DATA SUPPLIED -
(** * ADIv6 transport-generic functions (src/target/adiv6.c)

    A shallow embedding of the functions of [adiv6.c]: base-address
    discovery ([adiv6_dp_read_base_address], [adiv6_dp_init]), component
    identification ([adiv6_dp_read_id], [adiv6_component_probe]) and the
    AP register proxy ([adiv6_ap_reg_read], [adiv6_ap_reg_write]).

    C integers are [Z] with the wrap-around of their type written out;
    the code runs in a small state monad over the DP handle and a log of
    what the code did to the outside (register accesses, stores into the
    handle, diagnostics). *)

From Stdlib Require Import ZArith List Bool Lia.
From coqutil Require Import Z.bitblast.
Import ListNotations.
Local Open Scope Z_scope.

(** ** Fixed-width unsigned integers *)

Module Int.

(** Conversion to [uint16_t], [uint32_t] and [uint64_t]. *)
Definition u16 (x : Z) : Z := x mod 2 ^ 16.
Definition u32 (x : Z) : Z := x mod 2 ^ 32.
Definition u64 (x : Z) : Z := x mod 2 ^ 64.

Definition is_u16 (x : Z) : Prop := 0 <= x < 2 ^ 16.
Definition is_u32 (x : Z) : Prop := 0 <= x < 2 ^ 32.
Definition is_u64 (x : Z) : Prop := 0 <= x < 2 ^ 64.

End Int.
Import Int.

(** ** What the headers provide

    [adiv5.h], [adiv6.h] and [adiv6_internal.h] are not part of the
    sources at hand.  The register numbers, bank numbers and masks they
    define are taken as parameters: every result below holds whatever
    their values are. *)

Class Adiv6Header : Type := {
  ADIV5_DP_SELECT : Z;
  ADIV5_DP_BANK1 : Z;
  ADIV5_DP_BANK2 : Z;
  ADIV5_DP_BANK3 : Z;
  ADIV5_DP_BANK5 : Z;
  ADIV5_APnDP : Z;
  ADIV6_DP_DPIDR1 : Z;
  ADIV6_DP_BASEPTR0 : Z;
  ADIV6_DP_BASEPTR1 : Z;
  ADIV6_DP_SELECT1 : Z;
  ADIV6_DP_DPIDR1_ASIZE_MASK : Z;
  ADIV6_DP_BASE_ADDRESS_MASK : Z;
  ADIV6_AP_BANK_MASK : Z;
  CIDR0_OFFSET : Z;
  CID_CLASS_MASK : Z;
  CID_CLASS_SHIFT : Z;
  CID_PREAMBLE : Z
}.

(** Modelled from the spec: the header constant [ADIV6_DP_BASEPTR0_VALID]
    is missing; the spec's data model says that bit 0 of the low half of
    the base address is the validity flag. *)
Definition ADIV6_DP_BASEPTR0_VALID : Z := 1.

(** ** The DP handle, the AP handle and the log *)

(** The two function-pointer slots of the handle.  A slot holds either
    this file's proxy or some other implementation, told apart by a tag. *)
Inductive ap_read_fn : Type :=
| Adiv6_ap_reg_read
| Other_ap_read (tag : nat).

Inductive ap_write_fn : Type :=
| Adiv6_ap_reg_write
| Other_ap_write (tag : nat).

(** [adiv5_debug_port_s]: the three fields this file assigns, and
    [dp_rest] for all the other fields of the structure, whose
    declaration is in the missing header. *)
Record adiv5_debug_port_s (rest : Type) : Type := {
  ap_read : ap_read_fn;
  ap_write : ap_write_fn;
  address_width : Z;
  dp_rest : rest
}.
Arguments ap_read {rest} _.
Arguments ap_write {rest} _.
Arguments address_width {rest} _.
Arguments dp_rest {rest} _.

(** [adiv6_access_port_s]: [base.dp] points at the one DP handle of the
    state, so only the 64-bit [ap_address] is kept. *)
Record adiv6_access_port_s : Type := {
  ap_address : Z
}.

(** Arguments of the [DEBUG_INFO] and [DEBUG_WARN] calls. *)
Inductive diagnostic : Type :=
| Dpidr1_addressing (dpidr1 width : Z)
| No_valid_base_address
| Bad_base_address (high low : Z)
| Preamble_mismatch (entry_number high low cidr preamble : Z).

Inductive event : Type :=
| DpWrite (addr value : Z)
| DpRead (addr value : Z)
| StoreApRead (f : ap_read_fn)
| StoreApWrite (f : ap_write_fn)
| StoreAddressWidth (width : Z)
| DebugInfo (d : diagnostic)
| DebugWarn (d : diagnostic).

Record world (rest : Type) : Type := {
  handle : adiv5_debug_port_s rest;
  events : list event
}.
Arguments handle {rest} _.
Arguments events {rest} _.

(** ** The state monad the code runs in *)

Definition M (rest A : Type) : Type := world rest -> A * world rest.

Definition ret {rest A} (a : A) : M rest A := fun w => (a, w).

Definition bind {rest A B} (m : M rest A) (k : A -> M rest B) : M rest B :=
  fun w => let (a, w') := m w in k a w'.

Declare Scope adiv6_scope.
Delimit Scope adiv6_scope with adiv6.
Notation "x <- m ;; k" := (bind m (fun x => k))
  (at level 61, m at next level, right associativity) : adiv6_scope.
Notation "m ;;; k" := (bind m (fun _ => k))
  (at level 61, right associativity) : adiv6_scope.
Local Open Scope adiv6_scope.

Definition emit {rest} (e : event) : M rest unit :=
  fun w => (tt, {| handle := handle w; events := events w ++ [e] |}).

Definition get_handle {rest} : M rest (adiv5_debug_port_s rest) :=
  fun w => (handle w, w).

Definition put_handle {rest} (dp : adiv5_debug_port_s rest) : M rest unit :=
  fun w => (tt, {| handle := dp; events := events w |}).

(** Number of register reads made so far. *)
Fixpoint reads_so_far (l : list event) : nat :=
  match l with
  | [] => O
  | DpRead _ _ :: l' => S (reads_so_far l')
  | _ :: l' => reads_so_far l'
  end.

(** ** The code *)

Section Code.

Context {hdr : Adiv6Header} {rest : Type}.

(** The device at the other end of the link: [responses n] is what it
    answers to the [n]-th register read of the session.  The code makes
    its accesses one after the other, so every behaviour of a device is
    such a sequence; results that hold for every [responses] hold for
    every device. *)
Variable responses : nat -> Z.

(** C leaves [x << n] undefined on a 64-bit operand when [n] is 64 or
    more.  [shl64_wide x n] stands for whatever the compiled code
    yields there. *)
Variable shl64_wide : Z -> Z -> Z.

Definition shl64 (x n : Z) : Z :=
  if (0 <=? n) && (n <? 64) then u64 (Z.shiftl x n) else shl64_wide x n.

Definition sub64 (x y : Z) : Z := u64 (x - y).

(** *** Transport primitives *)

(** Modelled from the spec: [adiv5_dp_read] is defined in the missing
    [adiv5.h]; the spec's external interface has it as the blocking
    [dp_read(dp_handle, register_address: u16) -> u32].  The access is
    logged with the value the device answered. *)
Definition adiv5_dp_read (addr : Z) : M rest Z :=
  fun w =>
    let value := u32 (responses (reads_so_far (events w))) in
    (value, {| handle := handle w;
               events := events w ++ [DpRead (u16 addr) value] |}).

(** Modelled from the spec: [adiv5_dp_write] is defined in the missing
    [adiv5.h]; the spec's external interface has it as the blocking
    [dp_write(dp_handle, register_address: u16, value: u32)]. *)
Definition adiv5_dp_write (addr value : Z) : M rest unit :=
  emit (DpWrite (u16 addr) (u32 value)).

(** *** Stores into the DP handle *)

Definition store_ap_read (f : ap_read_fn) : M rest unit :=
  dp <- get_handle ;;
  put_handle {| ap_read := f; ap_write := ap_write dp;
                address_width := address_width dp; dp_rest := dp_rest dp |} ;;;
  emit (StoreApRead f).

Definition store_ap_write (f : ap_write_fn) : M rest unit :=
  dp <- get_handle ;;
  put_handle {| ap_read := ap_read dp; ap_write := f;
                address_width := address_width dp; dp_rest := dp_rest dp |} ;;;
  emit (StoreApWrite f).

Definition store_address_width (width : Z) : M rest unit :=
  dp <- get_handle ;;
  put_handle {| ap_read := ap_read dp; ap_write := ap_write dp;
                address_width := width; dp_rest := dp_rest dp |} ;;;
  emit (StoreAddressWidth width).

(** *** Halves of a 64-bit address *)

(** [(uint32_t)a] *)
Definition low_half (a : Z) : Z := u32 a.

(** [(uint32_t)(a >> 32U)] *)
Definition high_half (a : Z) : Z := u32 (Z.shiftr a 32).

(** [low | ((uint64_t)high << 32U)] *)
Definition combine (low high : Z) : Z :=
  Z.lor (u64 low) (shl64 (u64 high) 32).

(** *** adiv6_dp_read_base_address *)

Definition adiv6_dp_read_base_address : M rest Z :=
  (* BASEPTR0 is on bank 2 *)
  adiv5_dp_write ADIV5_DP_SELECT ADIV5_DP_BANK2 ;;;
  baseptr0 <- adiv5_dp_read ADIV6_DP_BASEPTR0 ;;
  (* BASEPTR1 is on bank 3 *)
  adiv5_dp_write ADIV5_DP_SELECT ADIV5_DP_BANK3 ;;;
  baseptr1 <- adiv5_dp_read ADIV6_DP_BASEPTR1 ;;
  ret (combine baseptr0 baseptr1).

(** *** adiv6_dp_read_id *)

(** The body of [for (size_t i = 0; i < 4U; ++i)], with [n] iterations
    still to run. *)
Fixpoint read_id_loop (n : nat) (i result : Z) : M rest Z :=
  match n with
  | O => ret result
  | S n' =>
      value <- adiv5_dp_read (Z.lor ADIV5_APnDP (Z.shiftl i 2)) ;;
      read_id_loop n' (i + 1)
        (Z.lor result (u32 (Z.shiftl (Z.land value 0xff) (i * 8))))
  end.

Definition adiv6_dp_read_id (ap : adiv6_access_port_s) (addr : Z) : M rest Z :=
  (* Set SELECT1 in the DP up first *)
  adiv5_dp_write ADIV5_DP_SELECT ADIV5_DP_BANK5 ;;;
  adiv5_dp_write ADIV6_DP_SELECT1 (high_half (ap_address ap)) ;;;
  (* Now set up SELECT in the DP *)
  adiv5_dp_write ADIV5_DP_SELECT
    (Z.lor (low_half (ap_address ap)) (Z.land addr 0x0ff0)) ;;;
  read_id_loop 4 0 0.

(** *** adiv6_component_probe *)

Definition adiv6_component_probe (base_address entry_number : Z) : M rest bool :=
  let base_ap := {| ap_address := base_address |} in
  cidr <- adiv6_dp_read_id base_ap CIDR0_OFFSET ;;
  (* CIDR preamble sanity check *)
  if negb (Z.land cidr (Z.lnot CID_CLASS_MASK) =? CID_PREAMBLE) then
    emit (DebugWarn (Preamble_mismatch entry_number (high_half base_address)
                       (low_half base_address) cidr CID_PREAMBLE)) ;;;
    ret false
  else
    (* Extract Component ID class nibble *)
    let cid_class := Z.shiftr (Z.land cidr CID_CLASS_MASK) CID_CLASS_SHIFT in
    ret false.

TASK REQUIREMENTS - Using the entries above, repeat only the lines from the one containing "handle w; events" through the one containing "(** Number of register reads made so far. *)", end lines included.

ANSWER TO THE PROBLEM -
  fun w => (tt, {| handle := handle w; events := events w ++ [e] |}).

Definition get_handle {rest} : M rest (adiv5_debug_port_s rest) :=
  fun w => (handle w, w).

Definition put_handle {rest} (dp : adiv5_debug_port_s rest) : M rest unit :=
  fun w => (tt, {| handle := dp; events := events w |}).

(** Number of register reads made so far. *)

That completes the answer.